_Exercise:_ When you reach the line with "unfold create_city at 2 3." in the data below, begin printing lines exactly, and stop once the line with "rewrite (find_app_None _ _ _ Ef). simpl." has been printed.

_Records to process:_
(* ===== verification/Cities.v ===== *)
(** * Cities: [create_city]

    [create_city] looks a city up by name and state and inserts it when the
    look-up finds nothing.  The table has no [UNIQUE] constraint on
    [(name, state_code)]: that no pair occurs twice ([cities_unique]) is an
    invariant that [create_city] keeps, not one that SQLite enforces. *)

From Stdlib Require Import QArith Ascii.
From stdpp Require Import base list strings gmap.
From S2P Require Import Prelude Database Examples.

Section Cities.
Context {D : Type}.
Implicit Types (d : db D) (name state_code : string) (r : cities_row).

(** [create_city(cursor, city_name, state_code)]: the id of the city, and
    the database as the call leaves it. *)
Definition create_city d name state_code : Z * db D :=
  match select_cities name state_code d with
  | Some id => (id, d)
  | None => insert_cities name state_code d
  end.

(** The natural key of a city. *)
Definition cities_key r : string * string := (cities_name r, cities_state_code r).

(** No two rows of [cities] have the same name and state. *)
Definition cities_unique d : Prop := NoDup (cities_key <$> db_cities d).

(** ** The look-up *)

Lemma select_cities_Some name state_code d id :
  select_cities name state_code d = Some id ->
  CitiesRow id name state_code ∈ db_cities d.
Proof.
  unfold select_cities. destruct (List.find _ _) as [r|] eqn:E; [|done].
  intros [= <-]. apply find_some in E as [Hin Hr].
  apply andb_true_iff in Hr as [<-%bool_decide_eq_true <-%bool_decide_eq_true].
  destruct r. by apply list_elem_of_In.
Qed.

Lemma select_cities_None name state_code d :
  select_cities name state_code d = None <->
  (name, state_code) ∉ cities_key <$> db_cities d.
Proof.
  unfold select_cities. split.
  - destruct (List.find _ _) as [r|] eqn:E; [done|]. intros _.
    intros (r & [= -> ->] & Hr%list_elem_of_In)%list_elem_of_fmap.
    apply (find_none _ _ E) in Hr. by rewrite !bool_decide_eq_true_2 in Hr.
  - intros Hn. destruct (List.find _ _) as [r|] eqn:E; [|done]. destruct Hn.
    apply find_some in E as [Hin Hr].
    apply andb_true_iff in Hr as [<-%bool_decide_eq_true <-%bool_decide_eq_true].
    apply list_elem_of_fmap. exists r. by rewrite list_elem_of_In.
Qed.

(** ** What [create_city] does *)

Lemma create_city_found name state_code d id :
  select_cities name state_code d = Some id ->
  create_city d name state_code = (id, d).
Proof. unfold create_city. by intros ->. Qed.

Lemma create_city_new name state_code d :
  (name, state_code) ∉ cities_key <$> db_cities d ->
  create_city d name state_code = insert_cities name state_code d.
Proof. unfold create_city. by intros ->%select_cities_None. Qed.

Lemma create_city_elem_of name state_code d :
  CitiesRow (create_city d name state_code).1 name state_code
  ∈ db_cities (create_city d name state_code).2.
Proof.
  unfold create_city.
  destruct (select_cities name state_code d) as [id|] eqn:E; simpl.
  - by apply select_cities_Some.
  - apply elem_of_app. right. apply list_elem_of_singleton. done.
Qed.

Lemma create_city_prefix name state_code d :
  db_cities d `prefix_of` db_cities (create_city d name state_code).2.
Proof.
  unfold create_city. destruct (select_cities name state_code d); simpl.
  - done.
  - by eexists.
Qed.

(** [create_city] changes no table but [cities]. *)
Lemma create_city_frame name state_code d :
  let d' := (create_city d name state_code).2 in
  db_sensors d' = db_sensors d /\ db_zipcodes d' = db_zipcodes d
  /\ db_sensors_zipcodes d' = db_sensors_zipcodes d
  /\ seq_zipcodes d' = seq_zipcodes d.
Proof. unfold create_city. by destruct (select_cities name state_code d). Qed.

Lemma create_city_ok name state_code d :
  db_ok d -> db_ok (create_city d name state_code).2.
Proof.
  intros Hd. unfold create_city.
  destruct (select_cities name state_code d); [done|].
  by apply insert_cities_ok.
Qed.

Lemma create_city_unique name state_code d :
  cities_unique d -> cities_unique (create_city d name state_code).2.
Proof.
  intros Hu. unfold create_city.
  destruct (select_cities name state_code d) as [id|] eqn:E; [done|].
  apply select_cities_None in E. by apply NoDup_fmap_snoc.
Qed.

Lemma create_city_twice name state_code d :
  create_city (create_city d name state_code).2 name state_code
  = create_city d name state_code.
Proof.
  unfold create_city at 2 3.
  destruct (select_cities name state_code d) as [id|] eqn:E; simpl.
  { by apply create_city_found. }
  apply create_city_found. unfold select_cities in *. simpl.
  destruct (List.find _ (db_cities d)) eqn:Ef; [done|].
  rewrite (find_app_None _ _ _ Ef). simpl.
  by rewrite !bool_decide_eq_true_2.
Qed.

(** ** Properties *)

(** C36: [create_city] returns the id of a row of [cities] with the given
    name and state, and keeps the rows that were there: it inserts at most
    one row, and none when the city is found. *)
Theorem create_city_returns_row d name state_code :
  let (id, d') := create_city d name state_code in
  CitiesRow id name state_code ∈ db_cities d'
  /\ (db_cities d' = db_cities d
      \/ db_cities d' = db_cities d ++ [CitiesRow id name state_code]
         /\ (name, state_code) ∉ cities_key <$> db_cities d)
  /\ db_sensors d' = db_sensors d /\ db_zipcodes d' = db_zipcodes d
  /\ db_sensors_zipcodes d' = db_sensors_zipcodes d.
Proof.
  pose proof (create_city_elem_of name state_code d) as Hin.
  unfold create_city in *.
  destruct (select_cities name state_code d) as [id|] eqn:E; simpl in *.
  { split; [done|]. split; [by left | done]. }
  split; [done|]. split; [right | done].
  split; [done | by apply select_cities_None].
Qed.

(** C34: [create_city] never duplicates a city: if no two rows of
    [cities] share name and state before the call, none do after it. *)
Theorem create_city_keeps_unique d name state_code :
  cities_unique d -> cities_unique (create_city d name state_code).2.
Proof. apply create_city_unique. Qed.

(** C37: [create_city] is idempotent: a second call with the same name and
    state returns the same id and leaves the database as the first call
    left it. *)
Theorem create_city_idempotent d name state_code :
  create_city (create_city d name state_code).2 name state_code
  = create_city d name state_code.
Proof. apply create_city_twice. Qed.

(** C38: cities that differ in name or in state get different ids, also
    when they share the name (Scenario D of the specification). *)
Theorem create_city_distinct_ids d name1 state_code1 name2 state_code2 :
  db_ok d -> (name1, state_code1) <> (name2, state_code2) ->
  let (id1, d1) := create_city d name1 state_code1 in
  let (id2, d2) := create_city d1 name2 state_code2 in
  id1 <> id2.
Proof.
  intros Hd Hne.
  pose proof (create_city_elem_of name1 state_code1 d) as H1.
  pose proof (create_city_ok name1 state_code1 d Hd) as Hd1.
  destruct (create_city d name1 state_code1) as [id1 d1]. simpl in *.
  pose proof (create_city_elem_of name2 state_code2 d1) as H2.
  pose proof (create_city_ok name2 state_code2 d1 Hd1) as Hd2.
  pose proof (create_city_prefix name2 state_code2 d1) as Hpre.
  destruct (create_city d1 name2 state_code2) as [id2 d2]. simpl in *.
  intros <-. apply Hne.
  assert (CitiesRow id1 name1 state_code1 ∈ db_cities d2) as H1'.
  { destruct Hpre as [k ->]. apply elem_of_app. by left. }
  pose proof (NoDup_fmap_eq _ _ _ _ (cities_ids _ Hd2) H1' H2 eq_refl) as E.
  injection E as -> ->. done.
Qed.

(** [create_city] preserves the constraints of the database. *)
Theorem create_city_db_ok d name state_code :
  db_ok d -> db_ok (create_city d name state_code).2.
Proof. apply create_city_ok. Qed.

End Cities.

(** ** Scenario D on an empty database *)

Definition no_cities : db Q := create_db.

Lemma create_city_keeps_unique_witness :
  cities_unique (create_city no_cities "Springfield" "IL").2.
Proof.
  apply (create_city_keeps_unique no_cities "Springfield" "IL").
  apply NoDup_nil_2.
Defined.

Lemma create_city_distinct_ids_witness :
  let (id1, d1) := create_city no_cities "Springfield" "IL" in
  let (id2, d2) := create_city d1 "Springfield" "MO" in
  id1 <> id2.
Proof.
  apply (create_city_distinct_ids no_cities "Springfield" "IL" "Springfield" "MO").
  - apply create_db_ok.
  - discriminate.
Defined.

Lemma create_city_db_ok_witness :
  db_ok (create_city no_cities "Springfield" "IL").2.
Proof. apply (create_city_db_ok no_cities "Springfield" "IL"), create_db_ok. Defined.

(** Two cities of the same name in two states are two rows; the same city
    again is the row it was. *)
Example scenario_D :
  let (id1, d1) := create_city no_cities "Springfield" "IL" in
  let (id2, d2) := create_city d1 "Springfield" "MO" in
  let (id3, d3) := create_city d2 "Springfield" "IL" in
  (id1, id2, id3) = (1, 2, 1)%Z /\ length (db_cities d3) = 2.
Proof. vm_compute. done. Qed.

_Exercise solution:_
  unfold create_city at 2 3.
  destruct (select_cities name state_code d) as [id|] eqn:E; simpl.
  { by apply create_city_found. }
  apply create_city_found. unfold select_cities in *. simpl.
  destruct (List.find _ (db_cities d)) eqn:Ef; [done|].
  rewrite (find_app_None _ _ _ Ef). simpl.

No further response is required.